While it’s entirely possible that different groups have differing average genes for various characteristics (including intelligence and athletic ability), it’s impossible to utilize outcome differences (including test scores and athletic statistics) to determine this when society is still profoundly unequal at every level. Differing test scores, when there still exists significant discrimination, significantly different media depictions, and significant differences in so many other aspects of society, tell us absolutely nothing about genes when it comes to group differences.
I’ll also point out, once again, the ridiculousness in believing that 19th century views about black people’s intelligence would lead people to support affirmative action, when today the people who still hold such archaic views are the least likely to advocate for any policies that might help minorities. The best reason to support affirmative action is because society is still profoundly unequal, even at higher levels of income, and such policies are necessary to make an attempt to balance a seriously unbalanced playing field. Some day, hopefully, such policies will no longer be needed.
I’m enjoying reading this discussion, folks, and don’t mean to hijack…
But I’m really wondering if Omar Little, Terr, and D’Anconia would like to revisit this thread now that it is clear that Shaun King was victim of a scurrilous smear campaign by an admitted liar and troll.
I’ve been hoping they might. But they seem notably absent.

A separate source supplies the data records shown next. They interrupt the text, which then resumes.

(** X22. The profile route writes at most the caller's row: every other
    user stays as they were and no user is added or removed. Of the caller's
    row the email and [isGoogleUser] are kept, [hasPassword] is never taken
    back, and the password changes only to the hash of a new password that
    the body gives, which for a user with [hasPassword] set needs a current
    password in the body that matches the stored hash. *)
Theorem update_profile_frame salt env users req :
  let users' := (update_profile phone_test email_test bcrypt_compare bcrypt_hash
                   salt env users req).2 in
  (∀ j, j ≠ user req → users' !! j = users !! j)
  ∧ (users !! user req = None → users' !! user req = None)
  ∧ ∀ u, users !! user req = Some u →
         ∃ u', users' !! user req = Some u'
               ∧ Users.email u' = Users.email u
               ∧ Users.isGoogleUser u' = Users.isGoogleUser u
               ∧ (Users.hasPassword u = true → Users.hasPassword u' = true)
               ∧ (Users.password u' ≠ Users.password u →
                  ∃ o new,
                    body req = JObj o
                    ∧ o !! "newPassword" = Some (JStr new)
                    ∧ Users.password u' = bcrypt_hash salt new
                    ∧ Users.hasPassword u' = true
                    ∧ (Users.hasPassword u = true →
                       ∃ cur, o !! "currentPassword" = Some (JStr cur)
                              ∧ bcrypt_compare cur (Users.password u) = true)).
Proof.
  cbv zeta. unfold update_profile.
  destruct (updateProfileSchema phone_test email_test (body req)) as [data|] eqn:Hdata.
  2:{ split; [done|]. split; [done|]. intros u Hu. exists u. by repeat split. }
  destruct (users !! user req) as [u|] eqn:Hu.
  2:{ split; [done|]. split; [done|]. done. }
  pose proof (updateProfileSchema_Some _ _ Hdata) as (o & Hbody & Hnew & Hcur & _).
  assert (∀ row,
    let users' := match user_update env 0 users (user req) row with
                  | inl e => (UserNext (Prisma e), users)
                  | inr users1 => (UserData (selected (user req) row), users1)
                  end.2 in
    (∀ j, j ≠ user req → users' !! j = users !! j)
    ∧ (users' !! user req = Some u ∨ users' !! user req = Some row)) as Hwrite.
  { intros row. cbv zeta.
    destruct (user_update_cases env users (user req) row) as [->|[e ->]]; simpl.
    - split; [|right; by rewrite lookup_insert_eq].
      intros j Hj. by rewrite lookup_insert_ne.
    - split; [done | by left]. }
  destruct (passwordUpdate_cases salt u (Users.in_currentPassword data)
              (Users.in_newPassword data)) as [Hp|[[e Hp]|(n & Hn & Hp & Hchk)]];
    rewrite Hp.
  - destruct (Hwrite (profile_row env u data None)) as [Hother Hrow].
    split; [done|]. split; [done|]. intros ? [= <-].
    destruct Hrow as [Hrow|Hrow]; rewrite Hrow; eexists; (split; [done|]);
      by repeat split.
  - split; [done|]. split; [done|]. intros ? [= <-]. exists u.
    by repeat split.
  - destruct (Hwrite (profile_row env u data (Some (bcrypt_hash salt n))))
      as [Hother Hrow].
    split; [done|]. split; [done|]. intros ? [= <-].
    destruct Hrow as [Hrow|Hrow]; rewrite Hrow; eexists; (split; [done|]).
    + by repeat split.
    + split; [done|]. split; [done|]. split; [done|]. intros _.
      exists o, n. split; [done|]. split; [by apply Hnew|].
      split; [done|]. split; [done|]. intros Hhas.
      destruct (Hchk Hhas) as (c & Hc & Hold & _). exists c.
      split; [by apply Hcur | done].
Qed.

(** X23. Neither route stores a phone number or a business email that
    fails its pattern: when every stored phone number and business email
    passes the test of the profile schema before a call of the profile route
    or of the password route, the same holds after it. *)
Theorem profile_keeps_contacts_valid salt env users req :
  let valid (us : gmap string Users.User) :=
    ∀ j u, us !! j = Some u →
           (∀ s, Users.businessPhone u = Some s → phone_test s = true)
           ∧ (∀ s, Users.businessEmail u = Some s → email_test s = true) in
  valid users →
  valid (update_profile phone_test email_test bcrypt_compare bcrypt_hash
           salt env users req).2
  ∧ valid (update_password bcrypt_compare bcrypt_hash salt env users req).2.
Proof.
  cbv zeta. intros Hvalid. split.
  - unfold update_profile.
    destruct (updateProfileSchema phone_test email_test (body req))
      as [data|] eqn:Hdata; [|done].
    destruct (users !! user req) as [u|] eqn:Hu; [|done].
    pose proof (updateProfileSchema_Some _ _ Hdata)
      as (o & _ & _ & _ & Hphone & Hmail).
    destruct (Hvalid _ _ Hu) as [Hp Hm].
    assert (∀ hashed j u',
      match user_update env 0 users (user req) (profile_row env u data hashed) with
      | inl e => (UserNext (Prisma e), users)
      | inr users1 =>
          (UserData (selected (user req) (profile_row env u data hashed)), users1)
      end.2 !! j = Some u' →
      (∀ s, Users.businessPhone u' = Some s → phone_test s = true)
      ∧ (∀ s, Users.businessEmail u' = Some s → email_test s = true)) as Hwrite.
    { intros hashed j u'.
      destruct (user_update_cases env users (user req) (profile_row env u data hashed))
        as [->|[e ->]]; simpl; [|apply Hvalid].
      destruct (decide (j = user req)) as [->|Hj].
      - rewrite lookup_insert_eq. intros [= <-]. simpl. split; intros s.
        + destruct (Users.in_businessPhone data) as [[t|]|] eqn:Hin; simpl;
            [|done|apply Hp]. intros [= ->]. by apply Hphone.
        + destruct (Users.in_businessEmail data) as [[t|]|] eqn:Hin; simpl;
            [|done|apply Hm]. intros [= ->]. by apply Hmail.
      - rewrite lookup_insert_ne by done. apply Hvalid. }
    destruct (passwordUpdate bcrypt_compare bcrypt_hash salt u
                (Users.in_currentPassword data) (Users.in_newPassword data))
      as [[e|h]|]; [apply Hvalid | apply Hwrite | apply Hwrite].
  - destruct (update_password_frame salt env users req) as [->|(u & u' & Hu & -> & Hphone & Hmail)];
      [done|].
    intros j w. destruct (decide (j = user req)) as [->|Hj].
    + rewrite lookup_insert_eq. intros [= <-]. rewrite Hphone, Hmail.
      by apply (Hvalid (user req) u).
    + rewrite lookup_insert_ne by done. apply Hvalid.
Qed.

End UserProperties.
(** ** The further theorems at sample requests *)




Lemma update_ignores_unknown_keys_sample :
  update_invoice Sample.Date_parse Sample.z_datetime (Sample.env "u0" None)
    (Sample.db1 "alice" UNPAID None)
    {| user := "alice"; params_id := "i1";
       body := JObj (<["total" := JNum 0]> {[ "status" := JStr "PAID" ]}) |}
  = update_invoice Sample.Date_parse Sample.z_datetime (Sample.env "u0" None)
      (Sample.db1 "alice" UNPAID None)
      {| user := "alice"; params_id := "i1";
         body := JObj {[ "status" := JStr "PAID" ]} |}.
Proof.
  apply (update_ignores_unknown_keys Sample.Date_parse Sample.z_datetime
           (Sample.env "u0" None) (Sample.db1 "alice" UNPAID None)
           {| user := "alice"; params_id := "i1";
              body := JObj {[ "status" := JStr "PAID" ]} |}
           {[ "status" := JStr "PAID" ]} "total" (JNum 0)).
  - reflexivity.
  - apply (bool_decide_unpack _). vm_compute. reflexivity.
Defined.

Lemma create_ignores_unknown_keys_sample :
  create_invoice Sample.Date_parse (Sample.env "i1" None) (Sample.db0 (Some "INV") 7)
    {| user := "alice"; params_id := EmptyString;
       body := JObj (<["status" := JStr "PAID"]>
                       (list_to_map
                          [("customerId", JStr "c1"); ("date", JStr "2024-01-01");
                           ("dueDate", JStr "2024-02-01");
                           ("items", JArr Sample.two_items);
                           ("taxRate", JNum 10)])) |}
  = create_invoice Sample.Date_parse (Sample.env "i1" None) (Sample.db0 (Some "INV") 7)
      (Sample.post "alice" (Sample.create_body Sample.two_items 10)).
Proof.
  apply (create_ignores_unknown_keys Sample.Date_parse (Sample.env "i1" None)
           (Sample.db0 (Some "INV") 7)
           (Sample.post "alice" (Sample.create_body Sample.two_items 10))
           (list_to_map
              [("customerId", JStr "c1"); ("date", JStr "2024-01-01");
               ("dueDate", JStr "2024-02-01"); ("items", JArr Sample.two_items);
               ("taxRate", JNum 10)])
           "status" (JStr "PAID")).
  - reflexivity.
  - apply (bool_decide_unpack _). vm_compute. reflexivity.
Defined.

It’s disgusting, isn’t it? A good honest man like Shaun King, trying to shine a light on police brutality with a passion that unsettles certain interest groups, being ripped to shreds by a very creepy accusation against him and yet people jump in with glee without actually considering the sources.
Oh, they considered the sources. They considered them to be worth believing. Which is, frankly, really depressing.
Right – and it’s not absolute anywhere else, because there were exchanges between the Sahel and Horn and their neighbors, and those neighbors further south, and the like. Sure, there are differences, but they’re entirely clinal.
I think you are really stretching to describe as clinal the genetic distribution differences across the out of africa geographic boundary. Perhaps looking up the penetration of MCPH1 haplogroup D into eurasian populations versus sub-saharan african populations would be a good exercise for you.
Scattered migration pocket exceptions do not create clinal differences that erase broad averages.
Agreed. Also, as a friend of mine said, “You can’t be a black woman unless you’ve known what it’s like to grow up as a black girl”.
Rachel Dolezal grew up as a white girl but Shaun White by contrast grew up as a black boy.
So now instead of a genetic test for blackness we are going to substitute a black culture test?
Who passes, and how?
Self-identification is…self identification.
Biology is biology.
And there isn’t a Society of Black-ness that owns the definition of either.
I think you are really stretching to describe as clinal the genetic distribution differences across the out of africa geographic boundary. Perhaps looking up the penetration of MCPH1 haplogroup D into eurasian populations versus sub-saharan african populations would be a good exercise for you.
Scattered migration pocket exceptions do not create clinal differences that erase broad averages.
If it’s not clinal, then where is the break (or breaks)? Where, specifically, can you travel from one village to the next and find huge differences? If there’s not a specific place (i.e. these two villages in Sudan, or similar), then it’s entirely clinal.
So now instead of a genetic test for blackness we are going to substitute a black culture test?
Who passes, and how?
Self-identification is…self identification.
Biology is biology.
And there isn’t a Society of Black-ness that owns the definition of either.
Thats a gross misreading of what I said.
Your concern for minorities is, as always quite touching.
Anyway I have no desire to get into another discussion of why black people are stupid.